Data listing

(* ===== verification/StorageRecovery.v ===== *)
(** * Recovery of the delta WAL into upload blocks

    Models [s3stream-core/src/storage/recovery.rs].  The WAL stream is the list of its
    items; the block handler and the link decoder are callbacks of the caller.  On an
    error the caller drops the end-offset map, so the map returned with an error is
    not updated by the block that failed. *)
From S2P Require Import Prelude Collections Codec ObjectStore WalFormat WalWriter WalWriterInv WalRecover LogCache LogCacheProofs Metadata.

(** [None] if the record was added or dropped, [Some] when the block was full. *)
Definition process_record (result : RecoverResult) (ends : gmap Z Z) (block : LogCacheBlock)
  : gmap Z Z * LogCacheBlock * option RecoverResult :=
  let record := rr_record result in
  match ends !! stream_id record with
  | None => (ends, block, None)
  | Some expected_next_offset =>
      if base_offset record <? expected_next_offset then (ends, block, None)
      else if expected_next_offset <? base_offset record then (ends, block, None)
      else
        match block_put record block with
        | (block, false) => (ends, block, Some result)
        | (block, true) => (<[stream_id record := last_offset record]> ends, block, None)
        end
  end.

Section Recovery.
Context (link_decoder : option (StreamRecordBatch → result StreamError StreamRecordBatch)).
Context {X : Type} (block_handler : LogCacheBlock → X → option (X * result StreamError unit)).

(** The link records of the block, stream by stream, over a copy of its records. *)
Fixpoint decode_records (records : list StreamRecordBatch) (block : LogCacheBlock)
  : result StreamError LogCacheBlock :=
  match records with
  | [] => Ok block
  | record :: rest =>
      if 0 <=? count record then decode_records rest block
      else
        match link_decoder with
        | None => Err SE_Unexpected
        | Some decode =>
            let? decoded := decode record in
            decode_records rest (replace_record (stream_id record) (base_offset record) decoded block)
        end
  end.

Definition decode_link_records (block : LogCacheBlock) : result StreamError LogCacheBlock :=
  decode_records (concat (values (block_records block))) block.

(** What one block's loop ends with. *)
Record Filled : Type := mkFilled {
  fl_ends : gmap Z Z;
  fl_block : LogCacheBlock;
  fl_last : option RecordOffset;
  fl_next : option RecoverResult;
  fl_pending : option RecoverResult;
  fl_it : list (result WalError RecoverResult);
  fl_eof : bool;
}.

(** The loop once nothing was read ahead. *)
Fixpoint fill_it (it : list (result WalError RecoverResult)) (eof : bool) (ends : gmap Z Z)
    (block : LogCacheBlock) (last : option RecordOffset) : result StreamError Filled :=
  if is_full block then Ok (mkFilled ends block last None None it eof)
  else if eof then Ok (mkFilled ends block last None None it eof)
  else
    match it with
    | [] => Ok (mkFilled ends block last None None [] true)
    | Err e :: _ => Err (SE_Wal e)
    | Ok result :: it' =>
        match process_record result ends block with
        | (ends, block, None) => fill_it it' eof ends block (Some (rr_record_offset result))
        | (ends, block, Some r) => Ok (mkFilled ends block last None (Some r) it' eof)
        end
    end.

Definition fill (next : option RecoverResult) (it : list (result WalError RecoverResult)) (eof : bool)
    (ends : gmap Z Z) (block : LogCacheBlock) (last : option RecordOffset) : result StreamError Filled :=
  match next with
  | None => fill_it it eof ends block last
  | Some result =>
      if is_full block then Ok (mkFilled ends block last next None it eof)
      else
        match process_record result ends block with
        | (ends, block, None) => fill_it it eof ends block (Some (rr_record_offset result))
        | (ends, block, Some r) => Ok (mkFilled ends block last None (Some r) it eof)
        end
  end.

The problem
Please repeat the complete material exactly, with nothing omitted.

Answer to this exercise
(* ===== verification/StorageRecovery.v ===== *)
(** * Recovery of the delta WAL into upload blocks

    Models [s3stream-core/src/storage/recovery.rs].  The WAL stream is the list of its
    items; the block handler and the link decoder are callbacks of the caller.  On an
    error the caller drops the end-offset map, so the map returned with an error is
    not updated by the block that failed. *)
From S2P Require Import Prelude Collections Codec ObjectStore WalFormat WalWriter WalWriterInv WalRecover LogCache LogCacheProofs Metadata.

(** [None] if the record was added or dropped, [Some] when the block was full. *)
Definition process_record (result : RecoverResult) (ends : gmap Z Z) (block : LogCacheBlock)
  : gmap Z Z * LogCacheBlock * option RecoverResult :=
  let record := rr_record result in
  match ends !! stream_id record with
  | None => (ends, block, None)
  | Some expected_next_offset =>
      if base_offset record <? expected_next_offset then (ends, block, None)
      else if expected_next_offset <? base_offset record then (ends, block, None)
      else
        match block_put record block with
        | (block, false) => (ends, block, Some result)
        | (block, true) => (<[stream_id record := last_offset record]> ends, block, None)
        end
  end.

Section Recovery.
Context (link_decoder : option (StreamRecordBatch → result StreamError StreamRecordBatch)).
Context {X : Type} (block_handler : LogCacheBlock → X → option (X * result StreamError unit)).

(** The link records of the block, stream by stream, over a copy of its records. *)
Fixpoint decode_records (records : list StreamRecordBatch) (block : LogCacheBlock)
  : result StreamError LogCacheBlock :=
  match records with
  | [] => Ok block
  | record :: rest =>
      if 0 <=? count record then decode_records rest block
      else
        match link_decoder with
        | None => Err SE_Unexpected
        | Some decode =>
            let? decoded := decode record in
            decode_records rest (replace_record (stream_id record) (base_offset record) decoded block)
        end
  end.

Definition decode_link_records (block : LogCacheBlock) : result StreamError LogCacheBlock :=
  decode_records (concat (values (block_records block))) block.

(** What one block's loop ends with. *)
Record Filled : Type := mkFilled {
  fl_ends : gmap Z Z;
  fl_block : LogCacheBlock;
  fl_last : option RecordOffset;
  fl_next : option RecoverResult;
  fl_pending : option RecoverResult;
  fl_it : list (result WalError RecoverResult);
  fl_eof : bool;
}.

(** The loop once nothing was read ahead. *)
Fixpoint fill_it (it : list (result WalError RecoverResult)) (eof : bool) (ends : gmap Z Z)
    (block : LogCacheBlock) (last : option RecordOffset) : result StreamError Filled :=
  if is_full block then Ok (mkFilled ends block last None None it eof)
  else if eof then Ok (mkFilled ends block last None None it eof)
  else
    match it with
    | [] => Ok (mkFilled ends block last None None [] true)
    | Err e :: _ => Err (SE_Wal e)
    | Ok result :: it' =>
        match process_record result ends block with
        | (ends, block, None) => fill_it it' eof ends block (Some (rr_record_offset result))
        | (ends, block, Some r) => Ok (mkFilled ends block last None (Some r) it' eof)
        end
    end.

Definition fill (next : option RecoverResult) (it : list (result WalError RecoverResult)) (eof : bool)
    (ends : gmap Z Z) (block : LogCacheBlock) (last : option RecordOffset) : result StreamError Filled :=
  match next with
  | None => fill_it it eof ends block last
  | Some result =>
      if is_full block then Ok (mkFilled ends block last next None it eof)
      else
        match process_record result ends block with
        | (ends, block, None) => fill_it it eof ends block (Some (rr_record_offset result))
        | (ends, block, Some r) => Ok (mkFilled ends block last None (Some r) it eof)
        end
  end.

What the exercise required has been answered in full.